Booker Prize winning novelist Richard Flanagan wrote scathingly in the New York Times:

"Australia today is ground zero for the climate catastrophe. Its glorious Great Barrier Reef is dying, its world heritage rainforests are burning, its giant kelp forests have largely vanished, numerous towns have run out of water or are about to, and now the vast continent is burning on a scale never before seen."

This outpouring of anger is significant. Only last year the Bangladeshi High Commissioner in Australia, Suifur Rahman, urged Australia to engage more closely with Bangladesh.

Rahman has expressed disappointment about Bangladesh remaining a high security threat in Australia's diplomatic classification since the Holy Bakery attacks, downgrading the country's status.

Australia is however the world's second largest exporter of coal and Bangladesh is set to have at least eight more coal power plants by 2026.

"There is enormous opportunity for export of Australian coal and LNG to Bangladesh given Bangladesh's sustained energy demand," said Mr Rahman to Nine newspapers. "If these are added to the traditional traded items, Bangladesh could emerge as a major trading partner of Australia soon."
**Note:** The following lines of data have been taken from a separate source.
Lemma item_text it its ap : item_ok it → accepts (it :: its) ap = true →
  ∃ ap' out, denotes it ap ap' out ∧ accepts its ap' = true ∧
    ∀ p fuel, text (S fuel) (render it ++ p) ap = (λ rest, out ++ rest) <$> text fuel p ap'.
Proof.
  intros Hok Hac. destruct it as [c|ds len cv|c]; cbn [item_ok render] in *.
  - exists ap, [c]. split_and!; [constructor|done|]. intros p fuel. cbn [app text]. rewrite (proj2 (Z.eqb_neq c 37)) by apply Hok.
    by destruct (text fuel p ap).
  - destruct Hok as [F Hv].
    assert (∃ a ap', ap = a :: ap' ∧ accepts its ap' = true ∧ match a with VPtr _ => cv = Cs | VReg _ => cv ≠ Cs end) as (a & ap' & -> & Hac' & Ha).
    { destruct cv, ap as [|[z|s] ap']; try done; by eexists _, _. }
    assert (∀ p, ∃ lcnt, prefix (length_text len ++ conv_char cv :: p) = (lcnt, conv_char cv :: p) ∧ (0 <? lcnt) = bool_decide (bits len = 64)) as Hpre
      by (intros; apply prefix_conv).
    assert (∃ out, denotes (Conv ds len cv) (a :: ap') ap' out ∧ ∀ lcnt p, (0 <? lcnt) = bool_decide (bits len = 64) →
      convert_text (zero_flag ds) (value 10 ds) lcnt (conv_char cv :: p) (a :: ap') = Some (ap', out)) as (out & Hden & Hconv).
    { destruct a as [z|s].
      - destruct (conv_text ds len cv z ap' (bits len - 32) [] Hv F Ha) as (out & E & Hden); [by destruct len|]. exists out. split; [done|].
        intros lcnt p Hl. destruct (conv_text ds len cv z ap' lcnt p Hv F Ha Hl) as (out' & E' & Hden').
        destruct (denotes_unique _ _ _ _ _ _ Hden Hden') as [_ ->]. done.
      - subst cv. eexists. split; [constructor|]. intros lcnt p _. reflexivity. }
    exists ap', out. split_and!; [done|done|]. intros p fuel. cbn [app text]. rewrite Z.eqb_refl, <- !app_assoc. cbn [app].
    destruct (conv_parsed ds len cv p F Hv) as [Hz ->]. destruct (Hpre p) as (lcnt & -> & Hl). cbv zeta in Hz. rewrite Hz, (Hconv lcnt p Hl).
    cbn [mbind option_bind list.tail]. by destruct (text fuel p ap').
  - destruct Hok as [Hc Hs]. exists ap, [37; if decide (32 ≤ c < 127) then c else 63]. split_and!; [constructor|done|]. intros p fuel.
    unfold special in Hs. apply orb_false_iff in Hs as [Hd Hn]. apply bool_decide_eq_false in Hn.
    assert (∀ x, x ∈ chars "lzjdiuxscp" → (c =? x) = false) as Hx by (intros x Hx; apply Z.eqb_neq; congruence).
    cbn [app text width]. rewrite Z.eqb_refl, Hd. unfold prefix. cbn [count_l].
    rewrite (Hx 108), (Hx 122), (Hx 106) by (vm_compute; set_solver). cbn [orb]. unfold convert_text. cbn [Str.deref].
    rewrite (Hx 100), (Hx 105), (Hx 117), (Hx 120), (Hx 115), (Hx 99), (Hx 112) by (vm_compute; set_solver). cbn [orb mbind option_bind list.tail].
    assert ((if ((32 <=? c) && (c <? 127))%bool then c else 63) = (if decide (32 ≤ c < 127) then c else 63)) as ->.
    { case_decide; destruct (Z.leb_spec 32 c), (Z.ltb_spec c 127); simpl; done || lia. }
    by destruct (text fuel p ap).
Qed.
These comments made last year raised eyebrows and concerns among Australian climate change activist groups. This is because Bangladesh is known to be one of the most vulnerable countries in the world from the effects of climate change, given it is so low lying.

A quoted statistic in Australia's press was that if sea levels rise according to some United Nations estimates, twenty percent of the Bangladeshi landmass would be underwater and some thirty million people will be displaced.

If Bangladesh is one of the most vulnerable poor countries with regards to climate change, recent events have exposed Australia as one of the most vulnerable rich countries. It is the land of drought and bushfires.

The expatriate Bangladeshi community is rapidly increasing in Australia, one of top five fastest ethnic groups. Ties between the two countries are already growing, cemented further by the foreign Minister Marise Payne visiting late last year, including monitoring the Rohingya crisis on the Burmese border.

The recent bushfires have aroused a wave of patriotic feeling among Bangladeshis for their adopted home. It has also built a new kind of mutual bond regarding natural disaster and climate change. The potential in the near future is for Bangladesh and Australia to be locked into an unusual, ironic embrace, a combination of coal and climate change. Let us hope the relationship is as mutually beneficial as it may be profitable.

The writer is a Bangladesh-origin psychiatrist, based in Sydney.